Kann ich statt mehrmals pro Woche lieber einmal wöchentlich höher dosieren?
Einige Menschen experimentieren mit unterschiedlichen Rhythmen. Wichtig ist dabei immer, Wirkung, Setting, persönliche Empfindlichkeit und Erholungszeit zu berücksichtigen. Eine höhere Dosis ist nicht automatisch mit einem klassischen Microdosing-Protokoll gleichzusetzen.
Kann ich zwischen Trüffeln und LSD-Analoga wechseln?
Viele Psychedelika zeigen Kreuztoleranz. Wer über längere Zeit mit einer Substanz gearbeitet hat, profitiert oft von einer Pause, bevor ein anderes Protokoll begonnen wird. Solche Pausen helfen auch dabei, Erfahrungen zu integrieren und nüchtern zu reflektieren.
Ist eine aufgeblähte Verpackung von frischen Trüffeln problematisch?
Bei frischen Trüffeln kann sich im Laufe der Zeit Gas in der Verpackung bilden. Das hängt mit natürlichen Prozessen des Produkts zusammen. Entscheidend bleiben immer Geruch, Aussehen, Haltbarkeit und die Lagerung nach den Produkthinweisen.
Mein Growkit war nicht erfolgreich – was kann ich tun?
Sauberes Arbeiten, Geduld und ein gutes Timing bei der Ernte sind entscheidend. Wird zu spät geerntet, können Pilze stark nachdunkeln und Sporen abgeben. Lesen Sie die Anleitung Schritt für Schritt und arbeiten Sie möglichst hygienisch.

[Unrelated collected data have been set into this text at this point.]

Lemma round_Thrown_facts (s : Store) (b b' : Board) (ms : list Move) (e : SolveError) :
  round s b = (b', ms, Throw (Thrown e)) ->
  exists rowMoves colMoves,
    flatMapR (fun row => findMovesFromRow (fst row) (utils.keys (colMap s)) (snd row))
             (utils.values (rowMap s)) = Ok rowMoves
    /\ flatMapR (fun col => findMovesFromCol (fst col) (utils.keys (rowMap s)) (snd col))
                (utils.values (colMap s)) = Ok colMoves
    /\ incl ms (rowMoves ++ colMoves)
    /\ pruneStore s rowMoves colMoves = Throw (Thrown e).
Proof.
  unfold round, bindG, liftG.
  destruct (flatMapR _ (utils.values (rowMap s))) as [rowMoves | e0] eqn:E1.
  2:{ intro H. injection H as _ _ ->.
      apply flatMapR_Throw in E1 as (a & _ & Hf).
      apply findValidMoves_Throw in Hf as [_ Hf]. discriminate. }
  destruct (flatMapR _ (utils.values (colMap s))) as [colMoves | e0] eqn:E2.
  2:{ intro H. injection H as _ _ ->.
      apply flatMapR_Throw in E2 as (a & _ & Hf).
      apply findValidMoves_Throw in Hf as [_ Hf]. discriminate. }
  destruct (yieldMoves rowMoves b) as [[b1 ys1] [[] | e0]] eqn:Y1.
  2:{ intro H. injection H as _ _ ->. apply yieldMoves_Throw in Y1. discriminate. }
  destruct (yieldMoves colMoves b1) as [[b2 ys2] [[] | e0]] eqn:Y2.
  2:{ intro H. injection H as _ _ ->. apply yieldMoves_Throw in Y2. discriminate. }
  fold (pruneStore s rowMoves colMoves).
  intro H. injection H as _ <- H.
  exists rowMoves, colMoves. repeat split; try assumption.
  simpl. rewrite app_nil_r.
  apply incl_app; [apply incl_appl | apply incl_appr];
    eapply yieldMoves_incl; eassumption.
Qed.

(** When a round gives up, every line still in a map has a tile that is
    unknown on the board the round leaves. *)
Lemma round_stuck_unknown (s : Store) (b b' : Board) (ms : list Move) (e : SolveError) :
  stuckInv rules s b -> round s b = (b', ms, Throw (Thrown e)) ->
  forall d k, In k (utils.keys (mapOf d s)) ->
    exists i, i < linesOf rules (other d)
              /\ cellAt b' (x (tileOf d k i)) (y (tileOf d k i)) = Some 0%Z.
Proof.
  intros Hinv E. pose proof Hinv as (Hwk & Hlok & Hnd & Hcells & Hka).
  pose proof (respectsFrame_round s b) as Hw. rewrite E in Hw. simpl in Hw.
  apply round_Thrown_facts in E as (rowMoves & colMoves & F1 & F2 & Hincl & Hp).
  pose proof (rows_nonempty _ _ F1) as Nr. pose proof (cols_nonempty _ _ F2) as Nc.
  destruct (pruneStore_stuck s rowMoves colMoves e Nr Nc Hp) as [Pr Pc].
  assert (Hpost : forall d0, Forall (prunedFrom d0 (other d0) (mapOf d0 s)
                                       (movesBy (other d0) rowMoves colMoves))
                                    (mapOf d0 s)).
  { intros [|]; assumption. }
  assert (Hns : forall d0 k solns, In (k, solns) (mapOf d0 s) ->
                                   isLineSolved solns = false).
  { intros d0 k solns Hin. pose proof (Hpost d0) as Hq. rewrite Forall_forall in Hq.
    destruct (Hq _ Hin) as (solns0 & Hin0 & Hn0 & _). cbn [fst] in Hin0.
    destruct (wellKeyed_range rules d0 s Hwk) as [_ Hdist].
    now rewrite (NoDup_keys_same _ _ _ _ Hdist Hin Hin0). }
  assert (Hkeys : forall d0, utils.keys (mapOf d0 s)
                             = utils.keys (unsolvedOf (mapOf d0 s))).
  { intro d0. unfold unsolvedOf. rewrite filter_all; [reflexivity|].
    intros [k solns] Hin. simpl. now rewrite (Hns d0 k solns Hin). }
  assert (Hcells' : forall x0 y0, x0 < length (row rules) -> y0 < length (column rules) ->
                      exists v, cellAt b' x0 y0 = Some v).
  { intros x0 y0 Hx Hy. destruct (Hcells x0 y0 Hx Hy) as [v Hv].
    destruct (writesZeroOnly_cell _ _ _ Hw _ _ _ Hv) as (v' & Hv' & _). now exists v'. }
  intros d k Hk. apply in_map_iff in Hk as ([k' solns] & Ek & Hin).
  simpl in Ek. subst k'.
  destruct (wellKeyed_range rules d s Hwk) as [Hrange _].
  rewrite Forall_forall in Hrange.
  apply (line_has_unknown rules d s b' k solns); try assumption.
  - apply (knownAgree_step rules d s s b b' rowMoves colMoves ms); try assumption.
    now apply dim_moves.
  - apply Hrange. now apply (in_map fst) in Hin.
  - pose proof (Hlok d) as Hok. rewrite Forall_forall in Hok. now apply Hok.
  - pose proof (Hnd d) as Hn. rewrite Forall_forall in Hn. now apply (Hn _ Hin).
  - destruct d; simpl in Hin.
    + rewrite Forall_forall in Nr. now apply (Nr _ Hin).
    + rewrite Forall_forall in Nc. now apply (Nc _ Hin).
  - now apply (Hns d k).
Qed.

Lemma loop_stuck_unknown (fuel : nat) (s : Store) (b b' : Board) (ms : list Move)
    (e : SolveError) :
  stuckInv rules s b ->
  loop fuel s b = (b', ms, Raised (Thrown e)) ->
  (forall x0, In x0 (unsolvedRows e) ->
     exists y0, y0 < length (column rules) /\ cellAt b' x0 y0 = Some 0%Z)
  /\ (forall y0, In y0 (unsolvedColumns e) ->
        exists x0, x0 < length (row rules) /\ cellAt b' x0 y0 = Some 0%Z).
Proof.
  revert s b b' ms. induction fuel as [|fuel IH]; intros s b b' ms Hs; cbn [loop].
  - destruct (_ || _); discriminate.
  - destruct (_ || _); [discriminate|].
    destruct (round s b) as [[b1 ms1] [s' | e0]] eqn:E.
    + pose proof (round_stuckInv _ _ _ _ _ Hs E) as Hs'.
      destruct (loop fuel s' b1) as [[b2 ms2] out] eqn:El.
      intro H. injection H as <- _ ->. eapply IH; eassumption.
    + intro H. injection H as <- _ ->.
      destruct Hs as (Hwk & Hrest).
      destruct (round_Thrown _ _ _ _ _ (wellKeyed_distinct rules s Hwk) E) as [Kr Kc].
      rewrite Kr, Kc.
      pose proof (round_stuck_unknown _ _ _ _ _ (conj Hwk Hrest) E) as Hu.
      split.
      * intros x0 Hx0. exact (Hu DimX x0 Hx0).
      * intros y0 Hy0. exact (Hu DimY y0 Hy0).
Qed.

Lemma generateLineSolns_NoDup (lineLength : nat) (rule : Rule) :
  properRule rule -> NoDup (generateLineSolns lineLength rule).
Proof.
  intro Hp. rewrite generateLineSolns_combs. cbv zeta.
  apply NoDup_map_NoDup_ForallPairs.
  - intros a a' Ha Ha' E.
    apply In_combs in Ha as [Hla Hinc]; [|lia].
    apply In_combs in Ha' as [Hla' Hinc']; [|lia].
    eapply decode_inj; eassumption.
  - eapply StronglySorted_NoDup; [exact lexLt_irrefl | apply combs_sorted].
Qed.

Lemma initialStore_stuckInv (b : Board) :
  properRules rules -> noZeroColour rules ->
  (forall x0 y0, x0 < length (row rules) -> y0 < length (column rules) ->
                 cellAt b x0 y0 = Some 0%Z) ->
  stuckInv rules (initialStore rules) b.
Proof.
  intros [Pr Pc] Hz Hb.
  destruct (initialStore_linesOk rules Hz) as [Lr Lc].
  split; [apply initialStore_wellKeyed|]. split; [|split; [|split]].
  - intros [|]; assumption.
  - intros [|]; simpl; apply Forall_forall; intros e He;
      apply In_mapi in He as (k & clue & Hk & ->); simpl;
      apply generateLineSolns_NoDup.
    + rewrite Forall_forall in Pr. apply Pr. eapply nth_error_In; eassumption.
    + rewrite Forall_forall in Pc. apply Pc. eapply nth_error_In; eassumption.
  - intros x0 y0 Hx Hy. exists 0%Z. now apply Hb.
  - intros d k solns i Hin Hi Hprem.
    destruct (wellKeyed_range rules d _ (initialStore_wellKeyed rules)) as [Hrange _].
    rewrite Forall_forall in Hrange.
    assert (Hk : k < linesOf rules d).
    { apply Hrange. now apply (in_map fst) in Hin. }
    destruct (tileOf_range rules d k i Hk Hi) as [Hx Hy].
    exfalso. destruct Hprem as [Hc | Hn].
    + apply Hc. now apply Hb.
    + apply Hn. destruct d; simpl in *.
      * rewrite (NoDup_keys_mapi (fun col _ => generateLineSolns _ col)).
        apply in_seq. lia.
      * rewrite (NoDup_keys_mapi (fun row _ => generateLineSolns _ row)).
        apply in_seq. lia.
Qed.

End StuckLoop.

(** X21.  On a puzzle with as many rows as columns whose clues are made
    of runs of at least one cell with colour ids other than 0 and -1,
    every line solve reports as unsolved has an unknown tile: each row
    index in the list of unsolved rows is the index of a row of the
    returned board that holds a 0, and each column index in the list of
    unsolved columns is the index of a column that holds a 0.  So
    solved=false is never reported with a board without unknown tile. *)
Theorem reported_lines_have_unknown_tile :
  forall (rules : Rules) (sol : Solution),
    properRules rules -> noZeroColour rules ->
    length (row rules) = length (column rules) ->
    solve rules = Returns sol ->
    (forall x0, In x0 (unsolved_rows sol) ->
       exists y0, y0 < length (column rules)
                  /\ cellAt (board sol) x0 y0 = Some 0%Z)
    /\ (forall y0, In y0 (unsolved_columns sol) ->
          exists x0, x0 < length (row rules)
                     /\ cellAt (board sol) x0 y0 = Some 0%Z)
    /\ (solved sol = false ->
        exists x0 y0, cellAt (board sol) x0 y0 = Some 0%Z).
Proof.
  intros rules sol Hp Hz Hsq Hsol. unfold solve in Hsol.
  destruct (generateMoves rules (generateEmptyBoardFor rules))
    as [[b' ms] [|[|e]|]] eqn:E; try discriminate; injection Hsol as <-;
    cbn [board unsolved_rows unsolved_columns solved].
  - split; [intros ? [] | split; [intros ? [] | discriminate]].
  - unfold generateMoves, generateMovesFuel in E.
    assert (Hu : (forall x0, In x0 (unsolvedRows e) ->
                    exists y0, y0 < length (column rules)
                               /\ cellAt b' x0 y0 = Some 0%Z)
                 /\ (forall y0, In y0 (unsolvedColumns e) ->
                       exists x0, x0 < length (row rules)
                                  /\ cellAt b' x0 y0 = Some 0%Z)).
    { apply (loop_stuck_unknown rules _ _ _ _ _ _) with (2 := E).
      apply initialStore_stuckInv; try assumption.
      intros x0 y0 Hx Hy. apply generateEmptyBoardFor_cell; lia. }
    destruct Hu as [Hur Huc]. split; [exact Hur|]. split; [exact Huc|].
    intros _.
    destruct (loop_Thrown rules _ _ _ _ _ _ (initialStore_wellKeyed rules) E)
      as (Hne & _).
    destruct (unsolvedRows e) as [|x0 rest]; [contradiction|].
    destruct (Hur x0 (or_introl eq_refl)) as (y0 & _ & H0).
    now exists x0, y0.
Qed.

Wie testet man LSD-Analoga richtig?
Nicht jeder Test reagiert auf jedes Analogon gleich. Prüfen Sie daher immer die Anleitung des verwendeten Testkits und die Angaben des Herstellers, bevor Sie Schlussfolgerungen ziehen.
Allgemeiner Hinweis
Bei gesundheitlichen Fragen, psychischen Beschwerden, Medikamenteneinnahme, Schwangerschaft oder Stillzeit ist fachkundige Beratung wichtig. Microdosing ist individuell – deshalb sind Vorsicht, Selbstbeobachtung und verantwortungsvoller Umgang entscheidend.